Required work → Write out exactly what each line says, starting with the first line below and ending on the one with "decimal library and".

Records supplied →
>>>>>

(** * Real-estate financial engine: amortization, cash flow, break-even,
      scenarios, projections and IRR

    A shallow embedding of [realestate-financial-tool/realestate] (packages
    [financing] and [property]) and of the parts of the arbitrary-precision
    decimal library and of IEEE-754 binary64 that these packages use.

    - Decimals are exact rationals; only division rounds (16 fractional
      digits, half away from zero), as in shopspring/decimal.
    - [float64] is the Standard Library's [spec_float] at precision 53 and
      maximal exponent 1024.
    - Pointers ([*Property], [*Financial], [*Unit]) are addresses into an
      explicit heap, and every function of package [property] threads that
      heap, so that the in-place defaulting done by [Financial.Normalize]
      is visible.
    - A Go panic is the outcome [Panic]. *)

From Stdlib Require Import ZArith QArith Qround Qabs Qpower Lia Lqa List Bool String Ascii.
From Stdlib Require Import SpecFloat.
Import ListNotations.

Local Open Scope Z_scope.

(** ** Outcomes: a returned value, or a panic *)

Inductive panic : Type :=
| DivisionByZero     (* decimal: "decimal division by 0" *)
| NotFinite          (* decimal: "Cannot create a Decimal from NaN/Inf" *)
| NilDereference     (* runtime: invalid memory address *)
| IndexOutOfRange    (* runtime: index out of range *)
| MakeSliceOutOfRange (* runtime: makeslice: len or cap out of range *)
| InvalidLoanTerm    (* financing: "Invalid loan term" *)
| UnknownLoanTerm    (* financing: "Unknown loan term" *)
| OutOfFuel.         (* the model's loop budget was too small; never a Go outcome *)

Inductive result (A : Type) : Type :=
| Ok (a : A)
| Panic (e : panic).
Arguments Ok {A} a.
Arguments Panic {A} e.

Definition rbind {A B} (x : result A) (f : A -> result B) : result B :=
  match x with
  | Ok a => f a
  | Panic e => Panic e
  end.

Declare Scope result_scope.
Delimit Scope result_scope with result.
Notation "x <- c ;; k" := (rbind c (fun x => k))
  (at level 61, c at next level, right associativity) : result_scope.

(** 64-bit two's complement wrap-around of Go's [int] and [int64]. *)
Definition wrap64 (z : Z) : Z := (z + 2 ^ 63) mod 2 ^ 64 - 2 ^ 63.

(** ** The decimal library (github.com/shopspring/decimal)

    A [Decimal] is [value * 10^exp] with an unbounded integer [value]; every
    operation used here depends on that number only, so a decimal is
    modelled by the rational it denotes, kept in lowest terms.  [Add],
    [Sub], [Mul], [Neg] and [Abs] are exact.  [Div] is [DivRound] at
    [DivisionPrecision = 16]. *)
Module decimal.

Definition Decimal : Type := Q.

Definition DivisionPrecision : Z := 16.
Definition PowPrecisionNegativeExponent : Z := 16.

Definition Zero : Decimal := 0%Q.
Definition NewFromInt (z : Z) : Decimal := inject_Z z.

Definition Add (a b : Decimal) : Decimal := Qred (a + b).
Definition Sub (a b : Decimal) : Decimal := Qred (a - b).
Definition Mul (a b : Decimal) : Decimal := Qred (a * b).
Definition Neg (a : Decimal) : Decimal := Qred (- a).
Definition Abs (a : Decimal) : Decimal := Qred (Qabs a).

Definition Sign (a : Decimal) : Z := Z.sgn (Qnum a).
Definition IsZero (a : Decimal) : bool := Sign a =? 0.
Definition Equal (a b : Decimal) : bool := Qeq_bool a b.
Definition LessThanOrEqual (a b : Decimal) : bool := Qle_bool a b.
Definition LessThan (a b : Decimal) : bool := negb (Qle_bool b a).
Definition GreaterThan (a b : Decimal) : bool := negb (Qle_bool a b).

(** Rounding of a rational to the nearest integer, ties away from zero:
    what [DivRound] does with the remainder of [QuoRem], and what [Round]
    does by adding [sign * 0.5] and truncating. *)
Definition round_half_away (x : Q) : Z :=
  if Qle_bool 0 x then Qfloor (x + (1 # 2)) else - Qfloor (- x + (1 # 2)).

Definition pow10 (k : Z) : Q := inject_Z (10 ^ k).

(** [d.DivRound(d2, precision)] for [d2 <> 0] and [0 <= precision]. *)
Definition DivRound (d d2 : Decimal) (precision : Z) : Decimal :=
  Qred (inject_Z (round_half_away (d / d2 * pow10 precision)) / pow10 precision).

Definition Div (d d2 : Decimal) : result Decimal :=
  if IsZero d2 then Panic DivisionByZero
  else Ok (DivRound d d2 DivisionPrecision).

(** [d.Round(places)] for [0 <= places]. *)
Definition Round (d : Decimal) (places : Z) : Decimal :=
  Qred (inject_Z (round_half_away (d * pow10 places)) / pow10 places).

(** [d.Pow(NewFromInt e)].  For [1 <= e] the power is exact (square and
    multiply with exact [Mul]) in every release of the library; the other
    cases follow release 1.4: [0^e = 0] for every [e <= 0], [d^0 = 1], and
    a negative power is [1] divided by the positive power at
    [PowPrecisionNegativeExponent]. *)
Definition Pow (d : Decimal) (e : Z) : Decimal :=
  match e with
  | Zpos p => Qred (Qpower_positive d p)
  | Z0 => if IsZero d then Zero else 1%Q
  | Zneg p =>
      if IsZero d then Zero
      else DivRound 1%Q (Qpower_positive d p) PowPrecisionNegativeExponent
  end.

End decimal.
Import decimal.

(** ** IEEE-754 binary64 ([float64])

    Arithmetic and comparisons are the Standard Library's [SpecFloat]
    operations at precision 53; values are finite numbers, signed zeros,
    infinities and NaN. *)
Module float64.

Definition prec : Z := 53.
Definition emax : Z := 1024.

Definition t : Type := spec_float.

Definition add : t -> t -> t := SFadd prec emax.
Definition sub : t -> t -> t := SFsub prec emax.
Definition mul : t -> t -> t := SFmul prec emax.
Definition div : t -> t -> t := SFdiv prec emax.
Definition eqb : t -> t -> bool := SFeqb.
Definition ltb : t -> t -> bool := SFltb.

Definition is_finite (x : t) : bool :=
  match x with
  | S754_zero _ | S754_finite _ _ _ => true
  | _ => false
  end.

(** The rational denoted by a finite float (0 for the others). *)
Definition to_Q (x : t) : Q :=
  match x with
  | S754_finite s m e =>
      ((if s then -1 else 1) * inject_Z (Zpos m) * Qpower 2 e)%Q
  | _ => 0%Q
  end.

(** Rounding of a rational to the nearest integer, ties to even. *)
Definition round_half_even (x : Q) : Z :=
  let f := Qfloor x in
  match (x - inject_Z f ?= 1 # 2)%Q with
  | Lt => f
  | Gt => f + 1
  | Eq => if Z.even f then f else f + 1
  end.

(** Correct rounding (to nearest, ties to even) of a positive rational
    [q] with sign [s]: with [2^(k-1) <= q < 2^k], the result is the
    multiple of [2^e] nearest to [q], for [e = max (k - 53) (-1074)];
    a mantissa that reaches [2^53] moves to the next binade, and an
    exponent above [emax - prec] overflows to infinity. *)
Definition of_Qpos (s : bool) (q : Q) : t :=
  let a := Z.log2 (Qnum q) in
  let b := Z.log2 (Zpos (Qden q)) in
  let k := if Qle_bool (Qpower 2 (a - b)) q then a - b + 1 else a - b in
  let e := Z.max (k - prec) (emin prec emax) in
  let m := round_half_even (q / Qpower 2 e) in
  if m =? 0 then S754_zero s
  else
    let '(m', e') := if m =? 2 ^ prec then (2 ^ (prec - 1), e + 1) else (m, e) in
    if e' <=? emax - prec then S754_finite s (Z.to_pos m') e'
    else S754_infinity s.

(** The float64 nearest to a rational: float64 constants written in
    decimal in the source, and [big.Rat.Float64]. *)
Definition of_Q (q : Q) : t :=
  match Qnum q with
  | Z0 => S754_zero false
  | Zpos _ => of_Qpos false q
  | Zneg _ => of_Qpos true (- q)
  end.

(** [float64(i)] for an integer [i]. *)
Definition of_Z (z : Z) : t := binary_normalize prec emax z 0 false.

Definition min_int64 : Z := - 2 ^ 63.

(** [int64(x)]: truncation toward zero; outside the range of int64 (and
    for NaN) Go leaves the result to the implementation, and amd64 gives
    the least int64. *)
Definition to_int64 (x : t) : Z :=
  match x with
  | S754_zero _ => 0
  | S754_finite s m e =>
      let a := match e with
               | Z0 => Zpos m
               | Zpos _ => Zpos m * 2 ^ e
               | Zneg _ => Z.shiftr (Zpos m) (- e)
               end in
      let z := if s then - a else a in
      if (min_int64 <=? z) && (z <? 2 ^ 63) then z else min_int64
  | _ => min_int64
  end.

(** *** Shortest decimal that reads back as the same float

    [strconv]'s and shopspring's [roundShortest]: the digits are cut at the
    first (most significant) position at which the value rounded down or
    up still lies within the interval of reals that round to [x]; when
    both do, the nearer one is taken (ties to the even digit). *)

(** Interval of the reals rounding to [m * 2^e]: bounds and inclusiveness. *)
Definition shortest_interval (m : positive) (e : Z) : Q * Q * bool :=
  let upper := (inject_Z (2 * Zpos m + 1) * Qpower 2 (e - 1))%Q in
  let lower :=
    if (Zpos m =? 2 ^ (prec - 1)) && negb (e =? emin prec emax)
    then (inject_Z (4 * Zpos m - 1) * Qpower 2 (e - 2))%Q
    else (inject_Z (2 * Zpos m - 1) * Qpower 2 (e - 1))%Q in
  (lower, upper, Z.even (Zpos m)).

(** Scan positions [p], [p - 1], ... ; the result [(c, p)] denotes
    [c * 10^p]. *)
Fixpoint shortest_scan (fuel : nat) (v lower upper : Q) (inclusive : bool)
         (p : Z) : Z * Z :=
  let unit := Qpower 10 p in
  let c := Qfloor (v / unit) in
  let down := (inject_Z c * unit)%Q in
  let up := (inject_Z (c + 1) * unit)%Q in
  let okdown := if inclusive then Qle_bool lower down
                else negb (Qle_bool down lower) in
  let okup := if inclusive then Qle_bool up upper
              else negb (Qle_bool upper up) in
  let nearest :=
    match (v - down ?= up - v)%Q with
    | Lt => c
    | Gt => c + 1
    | Eq => if Z.even c then c else c + 1
    end in
  match okdown, okup with
  | true, true => (nearest, p)
  | true, false => (c, p)
  | false, true => (c + 1, p)
  | false, false =>
      match fuel with
      | O => (c, p)
      | S fuel' => shortest_scan fuel' v lower upper inclusive (p - 1)
      end
  end.

(** Shortest digits of a positive finite float [m * 2^e]: the first
    position tried is above the leading digit of the upper bound, and at
    position [min e 0] the value itself is a candidate. *)
Definition shortest (m : positive) (e : Z) : Z * Z :=
  let '(lower, upper, inclusive) := shortest_interval m e in
  let v := (inject_Z (Zpos m) * Qpower 2 e)%Q in
  let start := Z.log2_up (Qceiling upper) in
  let stop := Z.min e 0 in
  shortest_scan (Z.to_nat (start - stop)) v lower upper inclusive start.

End float64.

(** *** Conversions between decimals and floats (shopspring/decimal) *)

Definition NewFromFloat (value : float64.t) : result Decimal :=
  match value with
  | S754_zero _ => Ok Zero
  | S754_finite s m e =>
      let '(c, p) := float64.shortest m e in
      Ok (Qred ((if s then -1 else 1) * inject_Z c * Qpower 10 p))
  | _ => Panic NotFinite
  end.

Definition InexactFloat64 (d : Decimal) : float64.t := float64.of_Q d.

(** *** [%g] of package fmt ([strconv.FormatFloat(x, 'g', -1, 64)]) *)
Module fmt.

Local Open Scope string_scope.
Local Open Scope Z_scope.

Definition digit_char (d : Z) : ascii := ascii_of_nat (48 + Z.to_nat d).

(** Decimal digits of a non-negative integer, most significant first. *)
Fixpoint digits_aux (fuel : nat) (z : Z) (acc : list Z) : list Z :=
  match fuel with
  | O => acc
  | S fuel' =>
      if z <? 10 then z :: acc
      else digits_aux fuel' (z / 10) (z mod 10 :: acc)
  end.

<<<<<

Written solution →
(** * Real-estate financial engine: amortization, cash flow, break-even,
      scenarios, projections and IRR

    A shallow embedding of [realestate-financial-tool/realestate] (packages
    [financing] and [property]) and of the parts of the arbitrary-precision
    decimal library and of IEEE-754 binary64 that these packages use.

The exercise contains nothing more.